Abstract

Poster Presentations

Day 3, June 24（Tue.）　

Room P (Maesato East, Foyer, Ocean Wing)

3P-PM-33
PDF

Structural Characterization of Human Mitochondrial Single-Stranded DNA-Binding Protein and Helicase Twinkle Using Native Mass Spectrometry

(¹NCKU CHEM, ²NCKU BIMB, ³NCKU BMS)
^oTing-Yi Chiang¹, Po-Jung Cien², Chyuan-Chuan Wu³, Szu-Hsueh Lai¹

Defects in maintaining mitochondrial DNA (mtDNA) can disrupt mitochondrial homeostasis and energy production in eukaryotic cells, leading to disease. Understanding the mechanisms of mtDNA replication is essential for elucidating the origins of mitochondrial disorders. The single-stranded DNA-binding protein (mtSSB) and the mtDNA helicase Twinkle play key roles in mtDNA replication and maintenance. Previous studies using Förster Resonance Energy Transfer (FRET) demonstrated mtSSB tetramer can bind to ssDNA in two different binding modes: (SSB)30 and (SSB)60, corresponding to DNA sizes of 30 and 60 nucleotides, respectively.
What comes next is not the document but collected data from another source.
(** A DECIMAL read as a Number and written back with [toFixed(2)] is the
    same DECIMAL. *)
Lemma toFixed2_of_hundredths h :
  Z.abs h < 2 ^ 46 -> toFixed2 (Benchmarks.of_hundredths h) = Some h.
Proof.
  intros Hh. unfold Benchmarks.of_hundredths, dec.
  change (int (10 ^ Z.of_nat 2)) with (S754_finite false 7036874417766400 (-46)).
  destruct (Z.eq_dec h 0) as [-> | Hne]; [reflexivity |].
  assert (2 ^ 46 < 2 ^ prec) as H46 by reflexivity.
  destruct (int_nonzero h Hne ltac:(lia)) as [s [mh [eh [Eh [Hbh Hsh]]]]].
  assert (cond_Zopp s (Z.abs h) = h) as Hsign.
  { destruct (int_exact h ltac:(lia)) as [_ Hs]. rewrite Eh in Hs.
    pose proof (scaled_pos_pos mh eh (proj1 (bounded_inv _ _ Hbh))).
    assert (0 < 2 ^ (- emin)) by reflexivity.
    destruct s; cbn [scaled cond_Zopp] in *; nia. }
  rewrite Eh.
  assert (0 < 2 ^ (- emin)) as Hp0 by reflexivity.
  set (m100 := 7036874417766400%positive) in *.
  assert (Zpos m100 * 2 ^ (-46 - emin) = 100 * 2 ^ (- emin)) as H100 by reflexivity.
  destruct (div_upper s mh eh false m100 (-46) (2 ^ 40) Hbh eq_refl ltac:(done))
    as [Hfin Hup].
  { rewrite Hsh, H100. assert (2 ^ 46 < 2 ^ 40 * 100) by reflexivity. nia. }
  destruct (div_enclosure s mh eh false m100 (-46) Hbh eq_refl
              ltac:(pose proof (bounded_inv _ _ Hbh); unfold emin, SpecFloat.emin, prec, emax in *; lia)
              Hfin) as [M [u [Hsc [HM0 [Hu [Hnorm [Hlo Hhi]]]]]]].
  rewrite H100, Hsh in Hlo, Hhi. rewrite xorb_false_r in Hsc.
  set (W := 2 ^ (- emin)) in *.
  assert (100 * ((M - 1) * u) <= Z.abs h * W) as Hlo'.
  { apply (Z.mul_le_mono_pos_r _ _ W); [lia |]. nia. }
  assert (Z.abs h * W < 100 * ((M + 1) * u)) as Hhi'.
  { apply (Z.mul_lt_mono_pos_r W); [lia |]. nia. }
  clear Hlo Hhi.
  rewrite Hsc, abs_cond_Zopp, Z.abs_eq in Hup by nia.
  assert (256 * u <= W) as Hulp.
  { destruct Hnorm as [Hn | ->]; [| unfold W; now vm_compute].
    assert (2 ^ (prec - 1) = 2 ^ 40 * 4096) as E by reflexivity.
    rewrite E in Hn. nia. }
  assert (0 < M) as HMpos by nia.
  destruct (div (S754_finite s mh eh) (S754_finite false m100 (-46)))
    as [sr | sr | | sr mr er]; try discriminate.
  { exfalso. cbn [scaled] in Hsc. destruct s; cbn [cond_Zopp] in Hsc; nia. }
  cbn [finite] in Hfin. cbn [scaled] in Hsc.
  pose proof (scaled_pos_pos mr er (proj1 (bounded_inv _ _ Hfin))) as Hpos.
  assert (sr = s /\ Zpos mr * 2 ^ (er - emin) = M * u) as [-> HR]
    by (destruct sr, s; cbn [cond_Zopp] in Hsc; split; try reflexivity; nia).
  destruct (scaled_le_bound mr er (2 ^ 40) Hfin ltac:(reflexivity) ltac:(fold W; lia))
    as [Her Hmr].
  pose proof (bounded_inv _ _ Hfin) as [Her0 [_ Hd]].
  assert (er < 0) as Hneg.
  { destruct (Z.eq_dec er 0) as [-> | ]; [exfalso | lia].
    pose proof (digits2_pos_bounds mr) as [Hl _].
    rewrite Hd in Hl by (unfold emin, SpecFloat.emin, prec, emax; lia).
    cbn in Hmr. assert (2 ^ 40 < 2 ^ (prec - 1)) by reflexivity. lia. }
  cbn [toFixed2]. destruct (Z.leb_spec 0 er) as [| _]; [lia |].
  f_equal. rewrite <- Hsign. f_equal. unfold round_half_up.
  set (t := 2 ^ (er - emin)) in *.
  assert (0 < t) as Ht by (apply Z.pow_pos_nonneg; lia).
  assert (0 < 2 ^ (- er - 1)) as Hw2 by (apply Z.pow_pos_nonneg; lia).
  assert (2 ^ (- er) = 2 * 2 ^ (- er - 1)) as Ew.
  { rewrite <- Z.pow_succ_r by lia. f_equal. lia. }
  assert (2 ^ (- er) * t = W) as EW
    by (unfold t, W; rewrite <- Z.pow_add_r by lia; f_equal; lia).
  set (w2 := 2 ^ (- er - 1)) in *. rewrite Ew in *.
  assert (Z.abs h <= (100 * Zpos mr + w2) / (2 * w2) < Z.abs h + 1) as Hz; [| lia].
  split.
  - apply Z.div_le_lower_bound; [lia |].
    destruct (Z.le_gt_cases (2 * w2 * Z.abs h) (100 * Zpos mr + w2)) as [| Hgt]; [done |].
    exfalso. assert ((100 * Zpos mr + w2) * (2 * t) < 2 * w2 * Z.abs h * (2 * t)) as Hc
      by (apply Z.mul_lt_mono_pos_r; lia).
    nia.
  - apply Z.div_lt_upper_bound; [lia |].
    destruct (Z.lt_ge_cases (100 * Zpos mr + w2) (2 * w2 * (Z.abs h + 1))) as [| Hge]; [done |].
    exfalso. assert (2 * w2 * (Z.abs h + 1) * (2 * t) <= (100 * Zpos mr + w2) * (2 * t)) as Hc
      by (apply Z.mul_le_mono_nonneg_r; lia).
    nia.
Qed.

End ExactFacts.

(** ** An account alone in its corpus *)
Section LoneAccountFacts.
Import JS Db Benchmarks.
Local Open Scope Z_scope.

(** The mean of a single value is that value. *)
Lemma mean_single (f : profile_row -> number) (p : profile_row) :
  finite (f p) = true -> is_neg_zero (f p) = false -> mean f [p] = f p.
Proof.
  intros Hf Hz. unfold mean. cbn [fold_left length].
  rewrite add_zero_l by done. now apply div_one_exact.
Qed.

Lemma pow46_prec h : Z.abs h < 2 ^ 46 -> Z.abs h < 2 ^ prec.
Proof. intros H. eapply Z.lt_trans; [exact H | reflexivity]. Qed.

Lemma finite_not_nan x : finite x = true -> is_nan x = false.
Proof. now destruct x. Qed.

Lemma int_not_neg_zero z : is_neg_zero (int z) = false.
Proof.
  destruct z as [| p | p]; [reflexivity | |]; cbn [int binary_normalize].
  - pose proof (binary_round_signed0 false p 0) as H.
    now destruct (binary_round prec emax false p 0) as [[] | | |].
  - pose proof (binary_round_signed true p 0 ltac:(unfold emin, SpecFloat.emin, prec, emax; lia)) as H.
    now destruct (binary_round prec emax true p 0) as [[] | | |].
Qed.

Lemma store_numeric_int (pr z : Z) :
  Z.abs z < 2 ^ prec ->
  store_numeric pr (int z) =
    if Z.abs (100 * z) <? 10 ^ pr then Some (Numeric (100 * z)) else None.
Proof.
  intros Hz. destruct (int_exact z Hz) as [Hf Hs].
  unfold store_numeric. rewrite finite_not_nan by done.
  now rewrite (toFixed2_integer (int z) z Hf Hz Hs).
Qed.

Lemma store_numeric_of_hundredths (pr h : Z) :
  Z.abs h < 2 ^ 46 ->
  store_numeric pr (of_hundredths h) =
    if Z.abs h <? 10 ^ pr then Some (Numeric h) else None.
Proof.
  intros Hh. unfold store_numeric.
  rewrite finite_not_nan by (apply of_hundredths_finite; now apply pow46_prec).
  now rewrite toFixed2_of_hundredths.
Qed.

(** A positive DECIMAL denotes a positive finite number. *)
Lemma of_hundredths_positive h :
  0 < h < 2 ^ 46 ->
  finite (of_hundredths h) = true /\ gt (of_hundredths h) (int 0) = true.
Proof.
  intros Hh.
  assert (finite (of_hundredths h) = true) as Hf
    by (apply of_hundredths_finite, pow46_prec; lia).
  split; [exact Hf |].
  pose proof (toFixed2_of_hundredths h ltac:(lia)) as Hr.
  assert (signed0 false (of_hundredths h)) as Hs.
  { unfold of_hundredths, dec. apply div_signed0; [| reflexivity].
    apply signed0_finite_nonnegative; [apply int_signed0; lia |].
    apply int_exact, pow46_prec. lia. }
  destruct (of_hundredths h) as [[] | | | [] m e]; try done.
  cbn in Hr. injection Hr as Hr. lia.
Qed.

Lemma int_positive_number z :
  0 < z < 2 ^ prec -> finite (int z) = true /\ gt (int z) (int 0) = true.
Proof.
  intros Hz. destruct (int_positive z Hz) as [m [e [-> [Hb _]]]]. now split.
Qed.

Lemma le_refl_finite x : finite x = true -> le x x = true.
Proof.
  intros Hf. rewrite le_scaled by auto using finite_is_number. apply Z.leb_refl.
Qed.

Lemma reel_number (r : option Z) :
  Z.abs (default 0 r) < 2 ^ prec ->
  ToNumber (or_zero (from_option (fun z => Num (int z)) Null r)) = int (default 0 r).
Proof.
  destruct r as [z |]; unfold default; cbn [from_option or_zero ToNumber id];
    [| reflexivity].
  intros Hz. destruct (Z.eq_dec z 0) as [-> | Hne]; [reflexivity |].
  destruct (int_nonzero z Hne Hz) as [s [m [e [-> _]]]]. reflexivity.
Qed.

(** An account with 100 million followers or more that is alone in its
    corpus makes the recomputation fail: its mean does not fit
    [avg_followers DECIMAL(10,2)]. The industry and the city (if any) have
    at most 100 characters, so that the store takes the names. *)
Theorem lone_celebrity_overflows (industry_ : string)
    (locationCity locationState locationCountry : option string) (db : database)
    (p : profile_row) :
  (String.length industry_ <= 100)%nat ->
  from_option (fun city => (String.length city <= 100)%nat) True locationCity ->
  List.filter
    (fun q => holds (corpus_where industry_ locationCity locationState locationCountry
                       (now db) q)) (profiles db) = [p] ->
  10 ^ 8 <= followers p < 2 ^ 31 ->
  calculateBenchmarks industry_ locationCity locationState locationCountry db
    = Throw "numeric field overflow".
Proof.
  intros Hli Hlc Hdata Hf. unfold calculateBenchmarks. rewrite Hdata. cbn [length Nat.eqb].
  rewrite (varchar_fits 100 industry_ Hli), (varchar_null_fits 100 locationCity Hlc).
  assert (Z.abs (followers p) < 2 ^ prec) as Hp
    by (eapply Z.lt_trans; [apply Z.abs_lt; split; [| apply Hf] | reflexivity]; lia).
  rewrite (mean_single (fun q => int (followers q)))
    by (try apply int_exact; auto using int_not_neg_zero).
  rewrite store_numeric_int by exact Hp.
  destruct (Z.ltb_spec (Z.abs (100 * followers p)) (10 ^ 10)) as [Hlt |]; [| reflexivity].
  exfalso. change (10 ^ 10) with (100 * 10 ^ 8) in Hlt. lia.
Qed.

Lemma lone_celebrity_overflows_witness :
  calculateBenchmarks "fitness" (Some "Austin") None None
    {| int8 := Int8AsString; profiles := [Rankings.austin "star" 650000000 120];
       benchmarks := []; now := 0 |}
    = Throw "numeric field overflow".
Proof.
  apply (lone_celebrity_overflows "fitness" (Some "Austin") _ _ _
           (Rankings.austin "star" 650000000 120));
    [cbn; lia | cbn; lia | reflexivity | split; [vm_compute; discriminate | reflexivity]].
Defined.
However, FRET relies on fluorescent labeling and cannot directly determine the protein's oligomeric state. In addition, the cryo-EM analysis of wild-type (WT) Homo sapiens (Hs) Twinkle structure remains challenging due to its high heterogeneity and instability, which complicate particle selection, classification, and the exclusion of unsuitable images. These challenges require extensive optimization to obtain reliable data. Native mass spectrometry (native MS) is complementary, preserving noncovalent interactions between the oligomeric protein complex and ssDNA. In this study, we employed native MS to characterize all intermediate states identified in the FRET study of mtSSB, primarily focusing on the interaction between the tetrameric mtSSB and ssDNA. Additionally, our preliminary findings provide direct evidence of WT HsTwinkle oligomerization distribution.